Objective: This study aimed to assess the potential of intrathecal administration of lipid emulsions as a targeted therapeutic strategy to mitigate the hemodynamic consequences of high or total spinal anesthesia induced by bupivacaine in a rat model. Materials and Methods: After receiving approval from Koç University's Local Ethics Board of Animal Experiments, 14 adult female Wistar Albino rats were randomized into two groups: Lipid and Saline. After inducing a high spinal block, each group was treated with either intrathecal lipid emulsions or isotonic saline solutions, respectively. Hemodynamic parameters such as systolic, diastolic, and mean arterial blood pressures, as well as heart rate, were continuously monitored. A histological analysis was conducted upon completion of the study.
Results:The Lipid group exhibited a significant increase in mean systolic (p=0.002), diastolic (p=0.002), and arterial pressures (p=0.002) compared to the Saline group. The mean pulse rate also differed significantly between the groups (p=0.009). Notably, while all rats in the Saline group succumbed, only two fatalities occurred in the Lipid group, with the other five rats surviving (p=0.021).

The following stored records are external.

Lemma parse_log_eq command fields items text : schema_of command = Some fields → Forall (item_ok command fields) items →
  text = unlines (line_of command <$> items) →
  (command ∈ ["cefpubfile"; "cefsubfile"] → Forall (harmless command fields) (generic_matches text)) →
  match parse_schema_fields text command with
  | Ok r => ∃ r', parse_log command text = Some (Ok (set_success r' command text (evidence command items))) ∧ ∀ k, k ∈ name <$> fields → dget r' k = dget r k
  | Raise e => parse_log command text = Some (Raise e)
  | NoFuel => parse_log command text = Some NoFuel
  end.
Proof.
  intros Hs Hi -> Hh. destruct (schemas_good command fields Hs) as (Hc & Hg & Hnd & Hsuc & Hts). set (text := unlines _) in *.
  unfold parse_log, evidence. case_bool_decide as E1.
  { subst command. unfold parse_cefputfile. destruct (parse_schema_fields text "cefputfile") as [r|e|] eqn:Er; [|done..]. cbn [mbind res_bind]. exists r. split; [|done].
    f_equal. f_equal. f_equal. f_equal. unfold parse_schema_fields in Er. rewrite Hs in Er.
    apply fold_shape in Er as (vs & Hvs & ->); [|done|].
    - cbn [app]. apply (any_field_entries items fields vs); [intros f Hf; by apply (put_fields_plain fields)|done..| |].
      + intros p f raw Hin. rewrite Forall_forall in Hi. specialize (Hi _ Hin). by destruct Hi as (? & _).
      + apply Forall2_same_length_lookup. split; [by eapply Forall2_length|]. intros i f v Hf Hv. rewrite Forall2_lookup in Hvs. specialize (Hvs i). rewrite Hf, Hv in Hvs. inversion Hvs; subst. rewrite <- (field_printed "cefputfile" fields items f); [done..|by eapply list_elem_of_lookup_2|done].
    - intros f Hf. cbn [dget]. assert (eq_str (PStr "timestamp") (name f) = false) as ->; [|done]. apply bool_decide_eq_false_2. intros E. apply Hts. rewrite E. by apply list_elem_of_fmap_2. }
  case_bool_decide as E2.
  { subst command. unfold parse_cefgetfile. destruct (parse_schema_fields text "cefgetfile") as [r|e|]; [|done..]. cbn [mbind res_bind]. by exists r. }
  rewrite bool_decide_eq_true_2 by set_solver. unfold parse_pubsub. destruct (parse_schema_fields text command) as [r|e|]; [|done..]. cbn [mbind res_bind]. rewrite Hs. cbn [default].
  eexists. split; [reflexivity|]. intros k Hk. apply add_unknowns; [done|]. apply Hh. set_solver.
Qed.

(** C27: a printed log is read back. Take the log of a command whose lines are fields
    with a value, markers, and lines no pattern of the schema reads, in any order and
    number (and, for publishers and subscribers, no unknown label that normalises to
    a column of the schema). The parser returns a record in which every field of the
    schema has the value of its first line, None when it has none, and a marker is
    whether it was printed; a number printed with or without its unit is read as that
    number; the success is the verdict on the text, with the presence of result
    fields for a put. The parse raises exactly when a numeric field was printed with
    something that is no number, which the optional unknown fields tolerate. *)
Theorem log_roundtrip command fields items : schema_of command = Some fields → Forall (item_ok command fields) items →
  let text := unlines (line_of command <$> items) in
  (command ∈ ["cefpubfile"; "cefsubfile"] → Forall (harmless command fields) (generic_matches text)) →
  match parse_log command text with
  | Some (Ok r) =>
      (∀ f, f ∈ fields → ∃ v, printed items f = Ok v ∧ dget r (name f) = Some v) ∧
      (∀ f z unit, f ∈ fields → kind f = NUMERIC → 0 ≤ z → unit ∈ "" :: ((λ u, " " +s+ u) <$> UNITS) →
         first_some (says f) items = Some (str_Z z +s+ unit) → dget r (name f) = Some (PInt z)) ∧
      dget r "success" = Some (opt_bool (success (from_log command text (evidence command items))))
  | Some (Raise e) => ∃ f, f ∈ fields ∧ kind f = NUMERIC ∧ printed items f = Raise e
  | _ => False
  end.
Proof.
  intros Hs Hi text Hh. destruct (schemas_good command fields Hs) as (Hc & Hg & Hnd & Hsuc & Hts).
  pose proof (parse_log_eq command fields items text Hs Hi eq_refl Hh) as Hp. unfold parse_schema_fields in Hp. rewrite Hs in Hp.
  pose proof (fold_fields command text fields [(PStr "timestamp", opt_str (extract_timestamp text))] Hnd) as Hf.
  destruct (foldM _ _ fields) as [r|e|].
  - destruct Hp as (r' & -> & Hr'). destruct Hf as [Hf _].
    assert (Hv : ∀ f, f ∈ fields → ∃ v, printed items f = Ok v ∧ dget (set_success r' command text (evidence command items)) (name f) = Some v).
    { intros f Hin. destruct (Hf f Hin) as (v & Hv & Hd). unfold text in Hv. rewrite (field_printed command fields) in Hv by done. exists v. split; [done|].
      rewrite dget_success, bool_decide_eq_false_2, Hr' by (by apply list_elem_of_fmap_2 || (intros E; apply Hsuc; rewrite E; by apply list_elem_of_fmap_2)). done. }
    split_and!; [exact Hv| |].
    + intros f z unit Hin Hk Hz Hu Hfirst. destruct (Hv f Hin) as (v & Hpv & ->). unfold printed in Hpv. rewrite Hk, Hfirst, strip_unit_int in Hpv by done.
      unfold parse_numeric in Hpv. rewrite int_of_str in Hpv by done. by simplify_eq.
    + rewrite dget_success. by rewrite bool_decide_eq_true_2.
  - rewrite Hp. destruct Hf as (f & Hin & Hv). unfold text in Hv. rewrite (field_printed command fields) in Hv by done. exists f. split_and!; [done| |done].
    unfold printed in Hv. destruct (kind f); [discriminate Hv|done|discriminate Hv].
  - destruct Hf as (f & Hin & Hv). unfold text in Hv. rewrite (field_printed command fields) in Hv by done. exfalso.
    unfold printed in Hv. destruct (kind f); [discriminate Hv| |discriminate Hv]. destruct (first_some (says f) items); [by apply parse_numeric_fuel in Hv|discriminate Hv].
Qed.

Definition demo_items : list item :=
  [Noise "2026-07-07 10:00:00.100 [cefpubfile] Start"; Entry "2026-07-07 10:00:00.200 " (mkField "uri" "URI" TEXT) "ccnx:/test";
   Entry "" (mkField "rate_mbps" "Rate" NUMERIC) "5 Mbps"; Mark "" (mkField "trigger_interest_sent" "Send Trigger Interest." MARKER)].

(** The log of a publisher. *)
Lemma log_roundtrip_witness : ∃ r, parse_log "cefpubfile" (unlines (line_of "cefpubfile" <$> demo_items)) = Some (Ok r) ∧
  dget r "rate_mbps" = Some (PInt 5) ∧ dget r "trigger_interest_sent" = Some (PBool true).
Proof.
  destruct (schema_of "cefpubfile") as [fields|] eqn:Hs; [|vm_compute in Hs; discriminate Hs].
  assert (Hi : Forall (item_ok "cefpubfile" fields) demo_items).
  { vm_compute in Hs. injection Hs as <-. repeat apply Forall_cons_2; [|..|apply Forall_nil_2].
    - split_and!; [reflexivity..|]. intros f Hf. rewrite !elem_of_cons, elem_of_nil in Hf. destruct_or! Hf; try done; subst f; split; reflexivity.
    - split_and!; [by left|discriminate|reflexivity..|split; [reflexivity|discriminate]].
    - split_and!; [right; right; by left|discriminate|reflexivity..|split; [reflexivity|discriminate]].
    - split_and!; [|reflexivity..]. do 6 right. by left. }
  assert (Hg : generic_matches (unlines (line_of "cefpubfile" <$> demo_items)) = [("cefpubfile", "URI", "ccnx:/test"); ("cefpubfile", "Rate", "5 Mbps")]) by (vm_compute; reflexivity).
  assert (Hh : Forall (harmless "cefpubfile" fields) (generic_matches (unlines (line_of "cefpubfile" <$> demo_items)))).
  { rewrite Hg. vm_compute in Hs. injection Hs as <-. repeat apply Forall_cons_2; [| |apply Forall_nil_2]; intros _; left; cbn; set_solver. }
  pose proof (log_roundtrip "cefpubfile" fields demo_items Hs Hi (λ _, Hh)) as Ht. cbv zeta in Ht.
  assert (Hok : match parse_log "cefpubfile" (unlines (line_of "cefpubfile" <$> demo_items)) with Some (Ok _) => True | _ => False end) by (vm_compute; exact I).
  destruct (parse_log "cefpubfile" (unlines (line_of "cefpubfile" <$> demo_items))) as [[r|e|]|]; try done. exists r. destruct Ht as (Hv & Hn & _).
  split_and!; [done| |].
  - apply (Hn (mkField "rate_mbps" "Rate" NUMERIC) 5 " Mbps"); [|reflexivity|lia| |].
    + vm_compute in Hs. injection Hs as <-. set_solver.
    + right. by left.
    + vm_compute. reflexivity.
  - destruct (Hv (mkField "trigger_interest_sent" "Send Trigger Interest." MARKER)) as (v & Hp & Hd).
    + vm_compute in Hs. injection Hs as <-. set_solver.
    + cbn [name] in Hd. rewrite Hd. vm_compute in Hp. by injection Hp as <-.
Defined.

Conclusion:This study suggests that intrathecal administration of lipid emulsions can serve as a rapid and effective intervention to counteract the hypotension and bradycardia induced by high or total spinal anesthesia with bupivacaine in rats. While these findings are promising, further experimentation and clinical trials are required to confirm this method's potential, focusing on its long-term safety, efficacy, and the establishment of an optimal administration protoco.